- Task prompt:
All of the records must be given again exactly.

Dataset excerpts

(* ===== verification/StdSuite.v ===== *)
(** * The reference suite CL-STD-1 ([crates/copylocker-suite-std/src])

    The adapters over third-party primitives.  [Primitives] bundles the operations of the
    ed25519-dalek, ml-dsa, sha2, hmac, hkdf, argon2 and chacha20poly1305 crates that the
    adapters call; [PrimitiveLaws] is what those crates document of them.  Each adapter is
    proved to fill its slot's contract. *)

From S2P Require Import Prelude Types Errors Device Cbor Field Chain Requests Suite.

(** The parameter set is chosen by a cargo feature; the lengths of FIPS-204 come with it. *)
Class PqParams := { PQ_VK_LEN : nat; PQ_SIG_LEN : nat; PQ_LEVEL : SecurityLevel.SecurityLevel }.

Class Primitives := {
  prim_params :: PqParams;
  sha256 :: StreamingHash;
  EdVk : Type; EdSig : Type;
  ed_verifying_key : list byte -> EdVk;
  ed_sign : list byte -> list byte -> list byte;
  ed_sig_from_slice : list byte -> option EdSig;
  ed_verify_strict : EdVk -> list byte -> EdSig -> bool;
  ed_vk_bytes : EdVk -> list byte;
  ed_vk_from_bytes : list byte -> option EdVk;
  PqVk : Type; PqSig : Type;
  pq_verifying_key : list byte -> PqVk;
  pq_sign_deterministic : list byte -> list byte -> list byte -> option PqSig;
  pq_sig_encode : PqSig -> list byte;
  pq_sig_decode : list byte -> option PqSig;
  pq_verify_with_context : PqVk -> list byte -> list byte -> PqSig -> bool;
  pq_vk_encode : PqVk -> list byte;
  pq_vk_decode : list byte -> PqVk;
  HkdfState : Type; Argon2Params : Type;
  hkdf_extract : list byte -> list byte -> list byte;
  hkdf_from_prk : list byte -> option HkdfState;
  hkdf_expand : HkdfState -> list byte -> nat -> option (list byte);
  argon2_params : Z -> Z -> Z -> nat -> option Argon2Params;
  argon2_hash : Argon2Params -> list byte -> list byte -> nat -> option (list byte);
  hmac_sha256 : list byte -> list byte -> option (list byte);
  xchacha_encrypt : list byte -> list byte -> list byte -> list byte -> option (list byte);
  xchacha_decrypt : list byte -> list byte -> list byte -> list byte -> option (list byte);
}.


(** ** Signatures ([sig.rs]) *)
Section Std1.
Context `{Prim : Primitives}.

Definition HYBRID_TBS_LABEL : list byte := text_bytes "copylocker/hybrid-sig/v1".
Definition ED_SK_LEN : nat := 32.
Definition ED_VK_LEN : nat := 32.
Definition ED_SIG_LEN : nat := 64.
Definition PQ_SK_SEED_LEN : nat := 32.

(** [(len as u32).to_be_bytes()]. *)
Definition len_prefix (b : list byte) : list byte :=
  be_bytes 4 (Z.land (Z.of_nat (length b)) u32_max).
#[global] Arguments len_prefix : simpl never.

Definition hybrid_tbs (ctx : DomainCtx) (msg : list byte) : list byte :=
  let ctx_bytes := DomainCtx.to_bytes ctx in
  let digest := Hash.hash_ msg in
  HYBRID_TBS_LABEL ++ len_prefix ctx_bytes ++ ctx_bytes ++ digest.

Record HybridSigningKey := hybrid_sk { pq_seed : list byte; ed_seed : list byte }.
Record HybridVerifyingKey := hybrid_vk { pq : PqVk; ed : EdVk }.

(** [split_at_checked]. *)
Definition split_at_checked (n : nat) (b : list byte) : option (list byte * list byte) :=
  if (n <=? length b)%nat then Some (take n b, drop n b) else None.

Definition read_prefixed (b : list byte) : option (list byte * list byte) :=
  '(len_raw, rest) ← split_at_checked 4 b;
  split_at_checked (Z.to_nat (of_be_bytes len_raw)) rest.

Definition split_hybrid (sig : list byte) : result (list byte * list byte) CryptoError :=
  r <-? ok_of_option (read_prefixed sig) CryptoError.BadLength ;;
  let '(pq, rest) := r in
  r <-? ok_of_option (read_prefixed rest) CryptoError.BadLength ;;
  let '(ed, tail) := r in
  if (length tail =? 0)%nat then Ok (pq, ed) else Err CryptoError.BadLength.

(** [EncodedSignature::try_from] checks the length before decoding. *)
Definition decode_pq_sig (bytes : list byte) : option PqSig :=
  if (length bytes =? PQ_SIG_LEN)%nat then pq_sig_decode bytes else None.
End Std1.

Module HybridSig.
Section Adapter.
Context `{Prim : Primitives}.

- Exercise result:
(* ===== verification/StdSuite.v ===== *)
(** * The reference suite CL-STD-1 ([crates/copylocker-suite-std/src])

    The adapters over third-party primitives.  [Primitives] bundles the operations of the
    ed25519-dalek, ml-dsa, sha2, hmac, hkdf, argon2 and chacha20poly1305 crates that the
    adapters call; [PrimitiveLaws] is what those crates document of them.  Each adapter is
    proved to fill its slot's contract. *)

From S2P Require Import Prelude Types Errors Device Cbor Field Chain Requests Suite.

(** The parameter set is chosen by a cargo feature; the lengths of FIPS-204 come with it. *)
Class PqParams := { PQ_VK_LEN : nat; PQ_SIG_LEN : nat; PQ_LEVEL : SecurityLevel.SecurityLevel }.

Class Primitives := {
  prim_params :: PqParams;
  sha256 :: StreamingHash;
  EdVk : Type; EdSig : Type;
  ed_verifying_key : list byte -> EdVk;
  ed_sign : list byte -> list byte -> list byte;
  ed_sig_from_slice : list byte -> option EdSig;
  ed_verify_strict : EdVk -> list byte -> EdSig -> bool;
  ed_vk_bytes : EdVk -> list byte;
  ed_vk_from_bytes : list byte -> option EdVk;
  PqVk : Type; PqSig : Type;
  pq_verifying_key : list byte -> PqVk;
  pq_sign_deterministic : list byte -> list byte -> list byte -> option PqSig;
  pq_sig_encode : PqSig -> list byte;
  pq_sig_decode : list byte -> option PqSig;
  pq_verify_with_context : PqVk -> list byte -> list byte -> PqSig -> bool;
  pq_vk_encode : PqVk -> list byte;
  pq_vk_decode : list byte -> PqVk;
  HkdfState : Type; Argon2Params : Type;
  hkdf_extract : list byte -> list byte -> list byte;
  hkdf_from_prk : list byte -> option HkdfState;
  hkdf_expand : HkdfState -> list byte -> nat -> option (list byte);
  argon2_params : Z -> Z -> Z -> nat -> option Argon2Params;
  argon2_hash : Argon2Params -> list byte -> list byte -> nat -> option (list byte);
  hmac_sha256 : list byte -> list byte -> option (list byte);
  xchacha_encrypt : list byte -> list byte -> list byte -> list byte -> option (list byte);
  xchacha_decrypt : list byte -> list byte -> list byte -> list byte -> option (list byte);
}.


(** ** Signatures ([sig.rs]) *)
Section Std1.
Context `{Prim : Primitives}.

Definition HYBRID_TBS_LABEL : list byte := text_bytes "copylocker/hybrid-sig/v1".
Definition ED_SK_LEN : nat := 32.
Definition ED_VK_LEN : nat := 32.
Definition ED_SIG_LEN : nat := 64.
Definition PQ_SK_SEED_LEN : nat := 32.

(** [(len as u32).to_be_bytes()]. *)
Definition len_prefix (b : list byte) : list byte :=
  be_bytes 4 (Z.land (Z.of_nat (length b)) u32_max).
#[global] Arguments len_prefix : simpl never.

Definition hybrid_tbs (ctx : DomainCtx) (msg : list byte) : list byte :=
  let ctx_bytes := DomainCtx.to_bytes ctx in
  let digest := Hash.hash_ msg in
  HYBRID_TBS_LABEL ++ len_prefix ctx_bytes ++ ctx_bytes ++ digest.

Record HybridSigningKey := hybrid_sk { pq_seed : list byte; ed_seed : list byte }.
Record HybridVerifyingKey := hybrid_vk { pq : PqVk; ed : EdVk }.

(** [split_at_checked]. *)
Definition split_at_checked (n : nat) (b : list byte) : option (list byte * list byte) :=
  if (n <=? length b)%nat then Some (take n b, drop n b) else None.

Definition read_prefixed (b : list byte) : option (list byte * list byte) :=
  '(len_raw, rest) ← split_at_checked 4 b;
  split_at_checked (Z.to_nat (of_be_bytes len_raw)) rest.

Definition split_hybrid (sig : list byte) : result (list byte * list byte) CryptoError :=
  r <-? ok_of_option (read_prefixed sig) CryptoError.BadLength ;;
  let '(pq, rest) := r in
  r <-? ok_of_option (read_prefixed rest) CryptoError.BadLength ;;
  let '(ed, tail) := r in
  if (length tail =? 0)%nat then Ok (pq, ed) else Err CryptoError.BadLength.

(** [EncodedSignature::try_from] checks the length before decoding. *)
Definition decode_pq_sig (bytes : list byte) : option PqSig :=
  if (length bytes =? PQ_SIG_LEN)%nat then pq_sig_decode bytes else None.
End Std1.

Module HybridSig.
Section Adapter.
Context `{Prim : Primitives}.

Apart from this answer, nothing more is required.